Devolvió el teléfono a su bolsillo mientras el coche patrulla pasaba a toda velocidad camino del callejón que había dejado atrás. Sus ocupantes ni siquiera se fijaron en la mujer blanca y bien vestida que se alejaba, no era sospechosa de ser una criminal, y lo cierto es que Margaret tampoco se fijó en ellos más que para constatar que sin duda pronto habría reportado otro código 13-14. Uno más en una ciudad cruel, nuevas víctimas de los pecados de demonios y humanos, un número infinito de pecados cotidianos y terribles.
Pero ahora se abría un nuevo camino. Si era capaz de destruir al traidor, entonces podría presentarse ante la Hueste cuando llegase el Final con la cabeza bien alta. Si Dios la perdonaba o la destruía, ambas opciones le parecían correctas, pues habría hecho su trabajo y su deber para intentar deshacer los pecados del pasado. Si Lucifer había huido de su apresamiento y derrota, no sería capaz de escapar de la venganza de la espada de Margaret. Si otrora había sido su escudo, su guardiana y protectora, ahora sería su ejecutora y verdugo. Pero la pistola de Elías no sería suficiente, necesitaba un arma más poderosa si quería enfrentarse al Primero. Sin la espada flamígera de Miguel o la guadaña final de Uriel, tendría que encontrar algún otro alijo o depósito de las armas de la Guerra de las Atrocidades.

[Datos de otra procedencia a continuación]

Lemma tick_mono_le n : forall k,
  (forall j, (j < n)%nat -> 0 <= latency (srv url deviceCode j)) ->
  (k <= n)%nat -> tick k <= tick n.
Proof.
  induction n as [| n IH]; intros k Hl Hk.
  - replace k with 0%nat by lia. lia.
  - destruct (Nat.eq_dec k (S n)) as [-> | Hne]; [lia |].
    transitivity (tick n).
    + apply IH; [intros; apply Hl |]; lia.
    + apply tick_mono. apply Hl. lia.
Qed.

End Loop.

Lemma wrap64_small z : - 2 ^ 63 <= z < 2 ^ 63 -> wrap64 z = z.
Proof.
  intros H. unfold wrap64. rewrite Z.mod_small; lia.
Qed.

Lemma wrap64_seconds s :
  - maxSeconds <= s <= maxSeconds -> wrap64 (s * Second) = s * Second.
Proof.
  unfold maxSeconds, Second. intros H. apply wrap64_small. lia.
Qed.

Lemma pollForToken_loop fuel srv start setup apiURL deviceCode interval
    expiresIn :
  0 < wrap64 (interval * Second) ->
  pollForToken fuel srv start setup apiURL deviceCode interval expiresIn =
  pollLoop fuel srv (tokenURL apiURL) deviceCode (deadline start expiresIn)
    (pollTicker (start + setup) interval) (start + setup) [].
Proof.
  intros Hp. unfold pollForToken, NewTicker.
  destruct (Z.leb_spec (wrap64 (interval * Second)) 0); [lia | reflexivity].
Qed.

(** Every run that returns reports either a token or an error, and a token
    exactly when the reply to its last token check decoded with an empty
    [error]. *)
Lemma pollLoop_returned srv url deviceCode timeout fuel :
  forall ticker t log log' at_ token err,
  (forall n tok, length log = S n ->
     ~ (answer (srv url deviceCode n) = Body tok /\ Error tok = "")) ->
  pollLoop fuel srv url deviceCode timeout ticker t log =
    Returned log' at_ token err ->
  (token = None <-> err <> None) /\
  forall tok, token = Some tok /\ err = None <->
    exists n, length log' = S n /\
      answer (srv url deviceCode n) = Body tok /\ Error tok = "".
Proof.
  induction fuel as [| fuel IH]; intros ticker t log log' at_ token err Hinv;
    [discriminate |].
  cbn [pollLoop]. destruct (recv ticker t) as [now ticker'].
  remember (checkToken (answer (srv url deviceCode (length log)))) as c
    eqn:Hc.
  assert (Hlast : forall n tok,
             length (log ++ [now]) = S n ->
             answer (srv url deviceCode n) = Body tok /\ Error tok = "" ->
             c = (Some tok, None)).
  { intros n tok Hn Ha. rewrite length_app in Hn. cbn in Hn.
    replace (length log) with n in Hc by lia. subst c.
    apply checkToken_success. exact Ha. }
  assert (Hfail : forall e, (forall tok, c <> (Some tok, None)) ->
             Returned (log ++ [now]) (now + latency (srv url deviceCode
               (length log))) None (Some e) = Returned log' at_ token err ->
             (token = None <-> err <> None) /\
             forall tok, token = Some tok /\ err = None <->
               exists n, length log' = S n /\
                 answer (srv url deviceCode n) = Body tok /\ Error tok = "").
  { intros e Hne [= <- <- <- <-]. split; [split; congruence |].
    intros tok. split; [intros [? ?]; discriminate |].
    intros (n & Hn & Ha). destruct (Hne tok). eauto. }
  destruct (timeout <? now).
  { intros [= <- <- <- <-]. split; [split; congruence |].
    intros tok. split; [intros [? ?]; discriminate |].
    intros (n & Hn & Ha). destruct (Hinv n tok Hn). exact Ha. }
  destruct c as [[tok' |] [e |]].
  - destruct (_ || _).
    + apply IH. intros n tok Hn Ha. discriminate (Hlast n tok Hn Ha).
    + apply Hfail. discriminate.
  - intros [= <- <- <- <-]. split; [split; congruence |].
    intros tok. split.
    + intros [[= ->] _]. exists (length log). rewrite length_app. cbn.
      split; [lia |]. apply checkToken_success. auto.
    + intros (n & Hn & Ha). specialize (Hlast n tok Hn Ha).
      injection Hlast as ->. auto.
  - destruct (_ || _).
    + apply IH. intros n tok Hn Ha. discriminate (Hlast n tok Hn Ha).
    + apply Hfail. discriminate.
  - apply IH. intros n tok Hn Ha. discriminate (Hlast n tok Hn Ha).
Qed.

Section Bounded.

Variable srv : endpoint.
Variables url deviceCode : string.
Variables start timeout p L : Z.
Hypothesis p_pos : 0 < p.
Hypothesis latency_bound :
  forall k, 0 <= latency (srv url deviceCode k) <= L.

(** With a ticker due by [next + f * p], [f + 1] iterations are enough. *)
Lemma pollLoop_terminates f : forall ticker t log,
  period ticker = p ->
  timeout < next ticker + Z.of_nat f * p ->
  exists log' at_ token err,
    pollLoop (S f) srv url deviceCode timeout ticker t log =
      Returned log' at_ token err.
Proof.
  induction f as [| f IH]; intros ticker t log Hper Hdue; cbn [pollLoop];
    destruct (recv ticker t) as [now ticker'] eqn:Hr;
    apply recv_spec in Hr; try lia;
    destruct Hr as (Hnow & Hper' & Hnext & Hadv);
    destruct (Z.ltb_spec timeout now); eauto; try lia.
  assert (Hgo : exists log' at_ token err,
             pollLoop (S f) srv url deviceCode timeout ticker'
               (now + latency (srv url deviceCode (length log)))
               (log ++ [now]) = Returned log' at_ token err).
  { apply IH; [lia | nia]. }
  destruct (checkToken _) as [[tok |] [e |]]; eauto;
    destruct (_ || _); eauto.
Qed.

Lemma pollLoop_fuel_mono f : forall g ticker t log log' at_ token err,
  pollLoop f srv url deviceCode timeout ticker t log =
    Returned log' at_ token err ->
  (f <= g)%nat ->
  pollLoop g srv url deviceCode timeout ticker t log =
    Returned log' at_ token err.
Proof.
  induction f as [| f IH]; intros g ticker t log log' at_ token err;
    [discriminate |].
  intros Hrun Hle. destruct g as [| g]; [lia |].
  cbn [pollLoop] in *. destruct (recv ticker t) as [now ticker'].
  destruct (timeout <? now); [exact Hrun |].
  destruct (checkToken _) as [[tok |] [e |]]; try exact Hrun;
    try destruct (_ || _); try exact Hrun; apply IH; try exact Hrun; lia.
Qed.

Local Abbreviation paced := (client.paced start timeout p).

Lemma paced_snoc log now :
  paced log -> start + (Z.of_nat (length log) + 1) * p <= now <= timeout ->
  paced (log ++ [now]).
Proof.
  intros Hlog Hnow k c Hk. apply lookup_snoc_Some in Hk as [[_ Hk] | [-> <-]].
  - apply Hlog. exact Hk.
  - exact Hnow.
Qed.

Lemma pollLoop_bounds slack (slack_nonneg : 0 <= slack) fuel :
  forall ticker t log log' at_ token err,
  period ticker = p ->
  t <= timeout + slack + L ->
  next ticker <= timeout + slack + p ->
  start + (Z.of_nat (length log) + 1) * p <= next ticker ->
  paced log ->
  pollLoop fuel srv url deviceCode timeout ticker t log =
    Returned log' at_ token err ->
  at_ <= timeout + slack + Z.max p L /\ paced log' /\
  ((forall k, retriable (answer (srv url deviceCode k)) = true) ->
   token = None /\ err = Some "authorization timeout exceeded" /\
   timeout < at_).
Proof.
  induction fuel as [| fuel IH];
    intros ticker t log log' at_ token err Hper Ht Hnx Hpace Hlog;
    [discriminate |].
  cbn [pollLoop]. destruct (recv ticker t) as [now ticker'] eqn:Hr.
  apply recv_spec in Hr; [| lia].
  destruct Hr as (Hnow & Hper' & Hnext & Hadv).
  destruct (Z.ltb_spec timeout now) as [Hout | Hin].
  { intros [= <- <- <- <-]. split; [lia | split; [exact Hlog |]].
    intros _. repeat split; lia. }
  pose proof (latency_bound (length log)) as Hlat.
  assert (Hlog' : paced (log ++ [now])) by (apply paced_snoc; [auto | lia]).
  assert (Hgo : pollLoop fuel srv url deviceCode timeout ticker'
                  (now + latency (srv url deviceCode (length log)))
                  (log ++ [now]) = Returned log' at_ token err ->
                at_ <= timeout + slack + Z.max p L /\ paced log' /\
                ((forall k, retriable (answer (srv url deviceCode k)) = true)
                 -> token = None /\
                    err = Some "authorization timeout exceeded" /\
                    timeout < at_)).
  { apply IH; auto; try lia. rewrite length_app. cbn. lia. }
  assert (Hret : forall tok e,
            (forall e', checkToken (answer (srv url deviceCode (length log)))
                          = (None, Some e') ->
                        (e' == "authorization_pending")
                        || (e' == "slow_down") = false) ->
            Returned (log ++ [now])
              (now + latency (srv url deviceCode (length log))) tok e =
              Returned log' at_ token err ->
            at_ <= timeout + slack + Z.max p L /\ paced log' /\
            ((forall k, retriable (answer (srv url deviceCode k)) = true)
             -> token = None /\
                err = Some "authorization timeout exceeded" /\
                timeout < at_)).
  { intros tok e Hno [= <- <- <- <-]. split; [lia | split; [exact Hlog' |]].
    intros Hall.
    destruct (checkToken_retriable _ (Hall (length log))) as (e' & Hc & He).
    rewrite (Hno e' Hc) in He. discriminate. }
  destruct (checkToken _) as [[tok |] [e |]] eqn:Hc.
  - destruct (_ || _) eqn:He; [exact Hgo |]. apply Hret. discriminate.
  - apply Hret. discriminate.
  - destruct (_ || _) eqn:He; [exact Hgo |]. apply Hret.
    intros e' [= <-]. exact He.
  - exact Hgo.
Qed.

(** When no call outlasts the period no tick is ever late: the calls are
    made exactly one period apart. *)
Lemma pollLoop_on_the_beat fuel : forall ticker t log log' at_ token err,
  (forall k, latency (srv url deviceCode k) <= p) ->
  period ticker = p ->
  t <= next ticker ->
  next ticker = start + (Z.of_nat (length log) + 1) * p ->
  (forall k c, log !! k = Some c -> c = start + (Z.of_nat k + 1) * p) ->
  pollLoop fuel srv url deviceCode timeout ticker t log =
    Returned log' at_ token err ->
  forall k c, log' !! k = Some c -> c = start + (Z.of_nat k + 1) * p.
Proof.
  induction fuel as [| fuel IH];
    intros ticker t log log' at_ token err Hshort Hper Ht Hnx Hlog;
    [discriminate |].
  cbn [pollLoop]. destruct (recv ticker t) as [now ticker'] eqn:Hr.
  assert (Hnow : now = next ticker /\ next ticker' = next ticker + p /\
                 period ticker' = p).
  { unfold recv in Hr. destruct (Z.leb_spec (next ticker) t).
    - injection Hr as <- <-. cbn. replace (t - next ticker) with 0 by lia.
      rewrite Hper, Z.div_0_l by lia. repeat split; lia.
    - injection Hr as <- <-. cbn. repeat split; lia. }
  destruct Hnow as (-> & Hnx' & Hper').
  assert (Hlog' : forall k c, (log ++ [next ticker])%list !! k = Some c ->
                    c = start + (Z.of_nat k + 1) * p).
  { intros k c Hk. apply lookup_snoc_Some in Hk as [[_ Hk] | [-> <-]]; auto. }
  assert (Hgo : pollLoop fuel srv url deviceCode timeout ticker'
                  (next ticker + latency (srv url deviceCode (length log)))
                  (log ++ [next ticker]) = Returned log' at_ token err ->
                forall k c, log' !! k = Some c ->
                  c = start + (Z.of_nat k + 1) * p).
  { apply IH; auto.
    - specialize (Hshort (length log)). lia.
    - rewrite length_app. cbn. lia. }
  destruct (timeout <? next ticker); [intros [= <- <- <- <-]; exact Hlog |].
  destruct (checkToken _) as [[tok |] [e |]]; try destruct (_ || _);
    try exact Hgo; intros [= <- <- <- <-]; exact Hlog'.
Qed.

End Bounded.

(** ** Claims about the poll loop *)

Lemma pollTicker_period start interval :
  period (pollTicker start interval) = wrap64 (interval * Second).
Proof. reflexivity. Qed.

(** The run up to and including the [n]-th token check, when the earlier
    replies were retriable and the [n]-th tick is in time. *)
Lemma pollForToken_reaches srv start setup apiURL deviceCode interval
    expiresIn n fuel :
  0 < wrap64 (interval * Second) ->
  (forall k, (k < n)%nat ->
     retriable (answer (srv (tokenURL apiURL) deviceCode k)) = true /\
     0 <= latency (srv (tokenURL apiURL) deviceCode k)) ->
  pollTick srv (start + setup) apiURL deviceCode interval n <=
    deadline start expiresIn ->
  pollForToken (n + S fuel) srv start setup apiURL deviceCode interval
    expiresIn =
  match checkToken (answer (srv (tokenURL apiURL) deviceCode n)) with
  | (_, Some err) =>
      if (err == "authorization_pending") || (err == "slow_down")
      then pollLoop fuel srv (tokenURL apiURL) deviceCode
             (deadline start expiresIn)
             (snd (entered srv (tokenURL apiURL) deviceCode
                     (pollTicker (start + setup) interval) (start + setup)
                     (S n)))
             (fst (entered srv (tokenURL apiURL) deviceCode
                     (pollTicker (start + setup) interval) (start + setup)
                     (S n)))
             (map (pollTick srv (start + setup) apiURL deviceCode interval)
                (seq 0 (S n)))
      else Returned
             (map (pollTick srv (start + setup) apiURL deviceCode interval)
                (seq 0 (S n)))
             (pollTick srv (start + setup) apiURL deviceCode interval n
              + latency (srv (tokenURL apiURL) deviceCode n))
             None (Some err)
  | (Some token, None) =>
      Returned
        (map (pollTick srv (start + setup) apiURL deviceCode interval)
           (seq 0 (S n)))
        (pollTick srv (start + setup) apiURL deviceCode interval n
         + latency (srv (tokenURL apiURL) deviceCode n))
        (Some token) None
  | (None, None) =>
      pollLoop fuel srv (tokenURL apiURL) deviceCode
        (deadline start expiresIn)
        (snd (entered srv (tokenURL apiURL) deviceCode
                (pollTicker (start + setup) interval) (start + setup)
                (S n)))
        (fst (entered srv (tokenURL apiURL) deviceCode
                (pollTicker (start + setup) interval) (start + setup)
                (S n)))
        (map (pollTick srv (start + setup) apiURL deviceCode interval)
           (seq 0 (S n)))
  end.
Proof.
  intros Hp Hretry Hn.
  rewrite pollForToken_loop by exact Hp.
  pose proof (pollLoop_skip srv (tokenURL apiURL) deviceCode
                (deadline start expiresIn)
                (pollTicker (start + setup) interval) (start + setup)
                n 0%nat (S fuel)) as Hskip.
  cbn [Nat.add entered fst snd seq map] in Hskip. rewrite Hskip.
  - rewrite pollLoop_step.
    destruct (Z.ltb_spec (deadline start expiresIn)
                (tickAt srv (tokenURL apiURL) deviceCode
                   (pollTicker (start + setup) interval) (start + setup) n))
      as [Hlate | _].
    + unfold pollTick in Hn. lia.
    + rewrite state_S. reflexivity.
  - intros k Hk. destruct (Hretry k ltac:(lia)) as [Hr _]. split; [exact Hr |].
    transitivity (pollTick srv (start + setup) apiURL deviceCode interval n);
      [| exact Hn].
    apply tick_mono_le; [exact Hp | | lia].
    intros j Hj. apply Hretry. exact Hj.
Qed.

Alzó una mano para detener un taxi que pasaba cerca, sus ruedas deteniéndose sobre charcos oleosos de aceite o gasolina vertida por el descuido de los mortales. Rastrear los antiguos arsenales que hubieran sobrevivido, ocultos, al Encierro sería sin duda complicado, pero había tiempo y tenía contactos. Ahora había un objetivo, un motivo para vivir, una función que cumplir de nuevo, un propósito. Una segunda oportunidad, para poder enderezar sus errores del pasado. El tiempo no importaba, al fin y al cabo, ella existía antes de que el tiempo mismo fuera inventado...
Nada detendría su espada final, pues esa era la senda de la verdadera fe, reencontrada entre los desperdicios y deshechos del mundo.